ターゲットは、「人生ゲーム」ブランドのメインターゲットであるファミリー層に加え、大人同士で遊ぶ目的で購入するキダルト層(子どものころに楽しんでいた遊びや玩具に再び興味を持ち、楽しむ大人)。昨今は大人同士で「人生ゲーム」を楽しむシーンも増えていることから、同じく大人のファンが多いサンリオキャラクターズと、大人のファンになじみ深い「推し活」の両方をテーマにした商品をつくりたいと考えた。サンリオキャラクターズのファンだけでなく、「推し活」をしているすべての人に共感して楽しんでもらうことを目指している。

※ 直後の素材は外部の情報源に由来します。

(** [createPrompt(destination, durationDays)] *)
Definition createPrompt (destination durationDays : value) : outcome string :=
  days ← ToString durationDays;
  place ← ToString destination;
  Ok ("You are a professional travel planner. Create a detailed " +:+ days
  +:+ "-day itinerary for " +:+ place +:+ ".

Please return ONLY a valid JSON object with the following structure (no additional text or formatting):

{
  " +:+ quote +:+ "itinerary" +:+ quote +:+ ": [
    {
      " +:+ quote +:+ "day" +:+ quote +:+ ": 1,
      " +:+ quote +:+ "theme" +:+ quote +:+ ": " +:+ quote
  +:+ "Theme for the day (e.g., 'Historical Paris', 'Modern Tokyo')" +:+ quote +:+ ",
      " +:+ quote +:+ "activities" +:+ quote +:+ ": [
        {
          " +:+ quote +:+ "time" +:+ quote +:+ ": " +:+ quote +:+ "Morning" +:+ quote +:+ ",
          " +:+ quote +:+ "description" +:+ quote +:+ ": " +:+ quote
  +:+ "Detailed activity description with practical tips" +:+ quote +:+ ",
          " +:+ quote +:+ "location" +:+ quote +:+ ": " +:+ quote
  +:+ "Specific location name" +:+ quote +:+ "
        },
        {
          " +:+ quote +:+ "time" +:+ quote +:+ ": " +:+ quote +:+ "Afternoon" +:+ quote +:+ ", 
          " +:+ quote +:+ "description" +:+ quote +:+ ": " +:+ quote
  +:+ "Detailed activity description with practical tips" +:+ quote +:+ ",
          " +:+ quote +:+ "location" +:+ quote +:+ ": " +:+ quote
  +:+ "Specific location name" +:+ quote +:+ "
        },
        {
          " +:+ quote +:+ "time" +:+ quote +:+ ": " +:+ quote +:+ "Evening" +:+ quote +:+ ",
          " +:+ quote +:+ "description" +:+ quote +:+ ": " +:+ quote
  +:+ "Detailed activity description with practical tips" +:+ quote +:+ ", 
          " +:+ quote +:+ "location" +:+ quote +:+ ": " +:+ quote
  +:+ "Specific location name" +:+ quote +:+ "
        }
      ]
    }
  ]
}

Requirements:
- Include 3 activities per day (Morning, Afternoon, Evening)
- Provide specific, practical descriptions with insider tips
- Include exact location names
- Make activities realistic for the time of day
- Consider local culture and must-see attractions
- Ensure activities flow logically throughout the day
- Include practical tips like " +:+ quote +:+ "pre-book tickets" +:+ quote
  +:+ " or " +:+ quote +:+ "best time to visit" +:+ quote +:+ "

Return ONLY the JSON object, no other text.").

キャラクターカード。画像のキャラクターのほかにも、シナモロールやポムポムプリン、ポチャッコなど、全18種類から選ぶことができる。

ゲームは、ルーレットを回してマス目を進みながら、サンリオキャラクターズがデザインされたハートポイント(紙幣)を集めていくというもの。最終的にハートポイントを一番多く集めたプレイヤーのキャラクターが勝利となる。マス目には、「推しのグッズがバッグに入りきらない」「ほしかったグッズが手に入らない」「推しの情報をキャッチ」などの「推し活」に関するものや、「体重がりんご1個分増えちゃった…」「キラキラ輝く星を見つけた!」などのサンリオキャラクターズに関するものも用意した。

マス目の例。サンリオキャラクターズと「推し活」に関する内容がユニーク。

また、ゲーム後半には、実際に“推し”のステージイベントに参加しているような体験ができるエリアも設定。ルーレットを回して座席チケットの抽選をし、出た目で「アリーナ最前列センター」や「スタンド2階席」などの座席マスが決まるほか、ステージに近いほど、「推しが手を振ってくれた!」「推しがよく見える!」などの高いハートポイントをもらえる仕組みとなっている。

「ステージイベント」エリア。実際にステージイベントに参加しているような体験ができる。

開発においては、サンリオキャラクターズの魅力をたっぷり表現しつつ、「推し活」をテーマとした内容も盛り込むという、ゲームバランスの調整に最も時間をかけた。「結果的には、両方にまつわるマス目やカードなどをバランスよく配置できたと思っています」と、タカラトミー人生ゲーム担当の池澤圭氏は語る。

SNSやテレビなどで、「初の推し活テーマの人生ゲーム」として大きく話題になったこともあり、売れ行きはかなり好調だという。当初の狙い通り、大人同士で楽しんでいる様子が多く見られ、「職場の休憩中に遊んだ」「子ども時代以来、久々に人生ゲームを遊んだ」などの声がたくさん聞かれている。また、18種類ものサンリオキャラクターズの中から推しが選べるため、「少しマイナーなキャラクターも選べるところがよい」といった意見も見られた。